Alfred, o Grande, queimado Boécio

Alfred, o Grande, queimado Boécio

Kiernan, Kevin S.

A página icônica em manuscrito, impressão e cultura digital, editado por George Bornstein e Theresa Tinkle. Ann Arbor: University of Michigan Press (1998) 7-32.

Abstrato

Enquanto os manuscritos medievais estão repletos de belas e eloquentes páginas icônicas, alguns dos problemas mais interessantes de transmissão estão escondidos nos tipos silenciosos e feios. Seria difícil encontrar páginas icônicas mais feias e menos comunicativas do que muitas daquelas precariamente preservadas na British Library Cotton MS Otho A. vi, a única cópia sobrevivente da tradução em prosa e verso do inglês antigo de Boethius Consolação da Filosofia por Alfred, o Grande (871-99). Este manuscrito do século X foi severamente danificado no mesmo incêndio infame em 1731 que queimou as bordas do manuscrito Beowulf. Além disso, os esforços de restauração do século XIX
aumentaram os danos do fogo cortando, encobrindo ou realmente destruindo partes do texto que conseguiram escapar do fogo.
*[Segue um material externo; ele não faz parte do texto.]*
Lemma lead_terms M L K A R t c l :
  ghost_inv M L K A R -> L t = Some (c, l) -> Forall (fun e => le_term e <= t) l.
Proof.
  intros Hg Ht. destruct (gh_lead _ _ _ _ _ Hg _ _ _ Ht) as (l0 & r & HK & -> & Hr).
  destruct (gh_cand _ _ _ _ _ Hg _ _ _ HK) as [_ H0]. apply Forall_app.
  split; (eapply Forall_impl; [eassumption|]); cbn; lia.
Qed.

(** ** The quorum argument *)

(** A majority has acknowledged entry [j] of the leader of term [t]. *)
Definition chosen (M : gset NodeId) (A : acks) (t : Z) (j : nat) : Prop :=
  exists W : gset NodeId, W ⊆ M /\ (size M < 2 * size W)%nat /\ forall v, v ∈ W -> A v t j.

Lemma chosen_clear M L K A R t j l u :
  ghost_inv M L K A R -> owns L t j l -> chosen M A t j -> clear L l j t u.
Proof.
  intros Hg Ho (W & HW & Hm & HA) t' c' l' [Hlt _]. revert c' l'.
  induction (Z.lt_wf t t') as [t' _ IH]; intros c' l' Ht'.
  destruct (gh_elected _ _ _ _ _ Hg _ _ _ Ht') as (W' & HW' & Hm' & HR).
  destruct (majorities_meet M W W' HW HW' ltac:(lia)) as (v & Hv & Hv').
  destruct (gh_lead _ _ _ _ _ Hg _ _ _ Ht') as (l0 & r & HK & -> & _).
  assert (take (S j) l0 = take (S j) l) as Hl0.
  { eapply (gh_vote _ _ _ _ _ Hg v t' c' l0 t j l); auto.
    intros t'' c'' l'' Hr. apply IH; lia. }
  rewrite take_app_le; [done|]. destruct Ho as (c & e & _ & He & _). apply lookup_lt_Some in He.
  symmetry in Hl0. eapply take_eq_length; [exact Hl0|lia].
Qed.

(** ** A vote carries the entries of the voter's log *)

(** What [log_up_to_date_for] compares. *)
Definition last_term_of l : Z := match last l with Some e => le_term e | None => 0 end.

Definition up_to_date (lv lk : list LogEntry) : Prop :=
  last_term_of lv < last_term_of lk \/
  (last_term_of lk = last_term_of lv /\ (length lv <= length lk)%nat).

Lemma agrees_last L l :
  agrees L l -> l <> [] -> exists e c l', last l = Some e /\ L (le_term e) = Some (c, l') /\
    l = take (length l) l'.
Proof.
  intros Ha Hne. destruct (last l) as [e|] eqn:E; [|by apply last_None in E].
  pose proof E as Hi. rewrite last_lookup in Hi. pose proof (lookup_lt_Some _ _ _ Hi).
  destruct (Ha _ _ Hi) as (c & l' & HLe & Ht). exists e, c, l'. split; [done|]. split; [done|].
  replace (S (pred (length l))) with (length l) in Ht by lia. by rewrite firstn_all in Ht.
Qed.

(** In a log that agrees with the history, terms do not decrease towards the end. *)
Lemma agrees_last_term M L K A R l j e :
  ghost_inv M L K A R -> agrees L l -> l !! j = Some e -> le_term e <= last_term_of l.
Proof.
  intros Hg Ha Hj. destruct (agrees_last L l Ha) as (x & c & l' & Hx & HLx & El); [by intros ->|].
  unfold last_term_of. rewrite Hx. pose proof (lead_terms _ _ _ _ _ _ _ _ Hg HLx) as Hf.
  rewrite El in Hj. apply lookup_take_Some in Hj as [Hj _]. by apply (Forall_lookup_1 _ _ _ _ Hf Hj).
Qed.

Lemma vote_carries M L K A R t j l lv lk t' c' :
  ghost_inv M L K A R -> owns L t j l -> 0 <= t -> K t' c' = Some lk -> clear L l j t (t' - 1) ->
  agrees L lv -> take (S j) lv = take (S j) l -> up_to_date lv lk -> take (S j) lk = take (S j) l.
Proof.
  intros Hg (c & e & Ht & He & Hte) Hpos HK Hcl Hlv Htake Hup.
  destruct (gh_cand _ _ _ _ _ Hg _ _ _ HK) as [Hlk Hlt'].
  assert (lv !! j = Some e) as Hlvj.
  { rewrite (take_prefix_elem (S j) lv l j) by (done || lia). done. }
  pose proof (agrees_last_term _ _ _ _ _ _ _ _ Hg Hlv Hlvj) as Hge. rewrite Hte in Hge.
  pose proof (lookup_lt_Some _ _ _ Hlvj) as Hlenv. pose proof (lookup_lt_Some _ _ _ He) as Hlenl.
  assert (lk <> []) as Hne.
  { intros ->. destruct Hup as [Hup|[_ Hup]]; cbn in Hup; lia. }
  destruct (agrees_last L lk Hlk Hne) as (x & cx & lx & Hx & HLx & Elk).
  assert (last_term_of lk = le_term x) as Elt by (unfold last_term_of; by rewrite Hx).
  unfold up_to_date in Hup. rewrite Elt in Hup. assert (le_term x < t') as Hxt.
  { rewrite last_lookup in Hx. by apply (Forall_lookup_1 _ _ _ _ Hlt' Hx). }
  assert ((S j <= length lk)%nat /\ take (S j) lx = take (S j) l) as [Hlen Hlx].
  { destruct (decide (le_term x = t)) as [Heq|Hneq].
    - rewrite Heq, Ht in HLx. injection HLx as -> ->. destruct Hup as [|[_ ?]]; [lia|]. split; [lia|done].
    - assert (take (S j) lx = take (S j) l) as Hlx by (apply (Hcl (le_term x) cx); [destruct Hup; lia|done]).
      split; [|done]. destruct (decide (S j <= length lk)%nat) as [|Hshort]; [done|exfalso].
      assert (lk !! pred (length lk) = Some x) as Hlast by by rewrite <- last_lookup.
      pose proof (lookup_lt_Some _ _ _ Hlast).
      assert (l !! pred (length lk) = Some x) as Hlast'.
      { rewrite <- (take_prefix_elem (S j) lx l), <- (lookup_take_lt lx (length lk)) by (done || lia).
        by rewrite <- Elk. }
      pose proof (lead_terms _ _ _ _ _ _ _ _ Hg Ht) as Hf.
      pose proof (Forall_lookup_1 _ _ _ _ Hf Hlast') as Hle. cbn in Hle. destruct Hup; lia. }
  rewrite Elk, take_take, Nat.min_l by lia. done.
Qed.

(** ** The invariant *)

Record node_comp L (K : campaigns) (A : acks) (v : NodeId) s : Prop := {
  nc_cap : (length (entries_of (rn_log s)) <= RAFT_LOG_CAP)%nat;
  nc_terms : Forall (fun e => le_term e <= rn_current_term s) (entries_of (rn_log s));
  nc_cand : forall t l, K t v = Some l -> t <= rn_current_term s;
  nc_campaign : rn_role s = Candidate -> K (rn_current_term s) v = Some (entries_of (rn_log s));
  nc_ack : forall t j, A v t j -> t <= rn_current_term s;
  nc_hold : forall t j l, A v t j -> owns L t j l -> clear L l j t (rn_current_term s) ->
    take (S j) (entries_of (rn_log s)) = take (S j) l;
  nc_match : rn_role s = Leader -> forall k p m j, hv_slice (rn_peers s) !! k = Some p ->
    rn_match_index s !! k = Some m -> Z.of_nat j < m -> A p (rn_current_term s) j;
  nc_self : rn_role s = Leader -> forall j, (j < length (entries_of (rn_log s)))%nat ->
    A v (rn_current_term s) j;
  nc_commit : 0 <= rn_commit_index s;
}.

Definition msg_comp (K : campaigns) (A : acks) (p : packet) : Prop :=
  match pk_msg p with
  | RequestVote t c i lt => exists l, K t c = Some l /\ i = Z.of_nat (length l) /\ lt = last_term_of l
  | AppendEntriesReply t true m => forall j, Z.of_nat j < m -> A (pk_src p) t j
  | _ => True
  end.

Record comp_inv (M : gset NodeId) (nodes : gmap NodeId RaftNode) (net : list packet)
    (B : votes) L (K : campaigns) (A : acks) (R : votes) : Prop := {
  cp_ghost : ghost_inv M L K A R;
  cp_node : forall v s, nodes !! v = Some s -> node_comp L K A v s;
  cp_msg : forall p, p ∈ net -> msg_comp K A p;
  cp_sub : forall v t c, R v t c -> B v t c;
  cp_new : forall v t c, B v t c -> L t = None -> R v t c;
}.
(** What is settled by term [u] is in the log of every leader from [u] on. *)
Lemma settled_lead M c B L A u n l0 t' c' l' :
  run_inv M c B L A -> settled M L A u n l0 -> L t' = Some (c', l') -> u <= t' ->
  take (Z.to_nat n) l' = take (Z.to_nat n) l0.
Proof.
  intros Hr [?|(t & j & l & Ht & Ho & Hch & Hn & ->)] HLt Hu; [by replace (Z.to_nat n) with 0%nat by lia|].
  eapply take_le_eq; [eapply (chosen_hist M c B L A t j l t'); try done; lia|lia].
Qed.

(** Two nodes with settled logs agree where both reach. *)
Lemma settled_agree M c B L A u u' n n' l0 l0' k :
  run_inv M c B L A -> settled M L A u n l0 -> settled M L A u' n' l0' ->
  Z.of_nat k < n -> Z.of_nat k < n' -> l0 !! k = l0' !! k.
Proof.
  intros Hr [?|(t & j & l & _ & Ho & Hch & Hn & E)] [?|(t' & j' & l' & _ & Ho' & Hch' & Hn' & E')] Hk Hk'; try lia.
  rewrite (take_prefix_elem _ _ _ k E), (take_prefix_elem _ _ _ k E') by lia.
  destruct (Z.le_ge_cases t t').
  - symmetry. destruct Ho' as (c' & e & HLt & _).
    apply (take_prefix_elem (S j)); [by eapply (chosen_hist M c B L A t j l t')|lia].
  - destruct Ho as (c' & e & HLt & _).
    apply (take_prefix_elem (S j')); [by eapply (chosen_hist M c B L A t' j' l' t)|lia].
Qed.

(** ** Commits and messages of one node *)

(** How a commit index moves: not at all, by the rule of leaders, or by that of followers. *)
Definition commit_move s (o : raft_op) s' : Prop :=
  (rn_commit_index s' = rn_commit_index s /\ entries_of (rn_log s) `prefix_of` entries_of (rn_log s')) \/
  (rn_role s' = Leader /\ 0 < rn_commit_index s' /\ committable s' (rn_commit_index s') = true) \/
  (exists from term lid pi pt es lc (out : Outbox), o = OpStep from (AppendEntries term lid pi pt es lc) /\
     on_append_entries s from term pi pt es lc [] = Some (s', out)).

Lemma on_ae_reply_commit s from term ok m s' r :
  on_ae_reply s from term ok m = Some (s', r) ->
  rn_commit_index s' = rn_commit_index s \/
  (rn_role s' = Leader /\ rn_commit_index s < rn_commit_index s' /\ committable s' (rn_commit_index s') = true).
Proof.
  unfold on_ae_reply. destruct (_ <? _); [intros [= <- _]; by left|].
  destruct (_ || _) eqn:Ho; [intros [= <- _]; by left|]. apply orb_false_iff in Ho as [Ho%negb_false_iff%bool_decide_eq_true _].
  destruct (peer_index s from) as [k|]; [|intros [= <- _]; by left]. intros (s1 & Hs1 & H2)%bind_Some.
  assert (rn_role s1 = Leader /\ rn_commit_index s1 = rn_commit_index s) as [Hl <-].
  { destruct ok; [apply bind_Some in Hs1 as (x & _ & [= <-]); done|]. injection Hs1 as <-. by destruct (1 <? _). }
  destruct ok; [|injection H2 as <- _; by left].
  destruct (advance_commit_index s1) as [[s2 b]|] eqn:Ha; [|done]. injection H2 as <- _.
  apply advance_commit_fields in Ha as (n & -> & Hle & _ & Hn). cbn.
  destruct (decide (rn_commit_index s1 = n)) as [|Hne]; [by left|right]. destruct (Hn ltac:(lia)). split; [done|]. split; [lia|done].
Qed.

(** Without peers the proposer alone is a quorum. *)
Lemma propose_commit s src dst s' (out : Outbox) r :
  propose s src dst [] = Some (s', out, r) -> commit_move s (OpPropose src dst) s'.
Proof using HL.
  unfold propose. destruct (is_leader s) eqn:Hl; cbn [negb]; [|intros [= <- _ _]; by left].
  apply bool_decide_eq_true in Hl. set (e := {| le_term := _ |}).
  destruct (log_append (rn_log s) e) as [lg [|]] eqn:Ha; cbn [negb]; [|intros [= <- _ _]; by left].
  apply log_append_ok in Ha as [Hlg _].
  case_decide as Hp.
  - intros [= <- _ _]. right; left. cbn [rn_commit_index set_commit set_log rn_role].
    assert (last_index lg = Z.of_nat (length (entries_of (rn_log s))) + 1) as ->.
    { rewrite last_index_entries, Hlg, length_app. cbn. lia. }
    split; [done|]. split; [lia|]. unfold committable. rewrite andb_true_iff, !bool_decide_eq_true.
    cbn [rn_log set_commit set_log rn_current_term]. rewrite term_at_nat, Hlg, lookup_app_r, Nat.sub_diag by lia.
    split; [done|]. unfold quorum, acked, n_peers in *. cbn in *. rewrite Hp. cbn. lia.
  - intros (t1 & _ & [= <- _ _])%bind_Some. left. split; [done|]. cbn. rewrite Hlg. by exists [e].
Qed.

Lemma apply_commit s o s' (out : Outbox) :
  0 <= rn_commit_index s -> raft_apply s [] o = Some (s', out) -> commit_move s o s'.
Proof using HL.
  intros H0. destruct o as [|src dst|from [t c j lt|t g|t lid pi pt es lc|t ok m]]; cbn [raft_apply].
  - intros (_ & _ & El & Ec & _)%start_election_fields. left. by rewrite El.
  - intros ([[s1 t1] r] & Hp & [= <- _])%bind_Some. by eapply propose_commit.
  - intros ([[s1 t1] r] & Hst & [= <- _])%bind_Some. unfold step in Hst.
    destruct (on_request_vote _ _ _ _ _ _ _) as [s2 t2] eqn:Hr. injection Hst as <- _ _.
    apply on_request_vote_keeps in Hr as (El & _ & Ec & _). left. by rewrite El.
  - intros ([[s1 t1] r] & (s2 & Hr & [= <- _ _])%bind_Some & [= <- _])%bind_Some.
    left. pose proof (on_vote_reply_log _ _ _ _ Hr) as [El _]. rewrite El. split; [by eapply on_vote_reply_commit|done].
  - intros ([[s1 t1] r] & ([s2 t2] & Hr & [= <- _ _])%bind_Some & [= <- _])%bind_Some.
    right; right. by eexists _, _, _, _, _, _, _, _.
  - intros ([[s1 t1] r] & ([s2 r2] & Hr & [= <- _ _])%bind_Some & [= <- _])%bind_Some.
    pose proof (on_ae_reply_keeps _ _ _ _ _ _ _ Hr) as (El & _).
    destruct (on_ae_reply_commit _ _ _ _ _ _ _ Hr) as [?|(? & ? & ?)]; [left; by rewrite El|right; left].
    split; [done|]. split; [lia|done].
Qed.

(** Only leaders send [AppendEntries], with their term, their commit index, and the piece of
    their log that [gather] collects. *)
Definition from_leader s (m : RaftMessage) : Prop :=
  match m with
  | AppendEntries t _ pi _ es lc =>
      rn_role s = Leader /\ t = rn_current_term s /\ lc = rn_commit_index s /\
      exists k, (k < n_peers s)%nat /\ pi = saturating_sub_u64 (default 0 (rn_next_index s !! k)) 1 /\
        gather (S AE_CAP) (rn_log s) hv_new (default 0 (rn_next_index s !! k)) = Some es
  | _ => True
  end.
Os avanços tecnológicos no século XX - notadamente fluorescência ultravioleta, retroiluminação por fibra óptica, fotografia eletrônica e processamento de imagem digital - tornaram possível recuperar muitas dessas perdas. Mas a prática editorial do século dezessete até o presente conspirou com o incêndio do século dezoito e os curadores e conservadores virtuosos do século dezenove para tornar as páginas icônicas deste manuscrito quase invisíveis nas edições que agora usamos. As duas edições padrão, ambos monumentos da erudição textual anglo-saxônica moderna, são baseadas neste manuscrito, e ainda uma edição é inteiramente em prosa, enquanto a outra é inteiramente em verso. Essas edições, portanto, apresentam páginas icônicas irônicas que deturpam radicalmente o manuscrito prosimétrico que preservou o texto.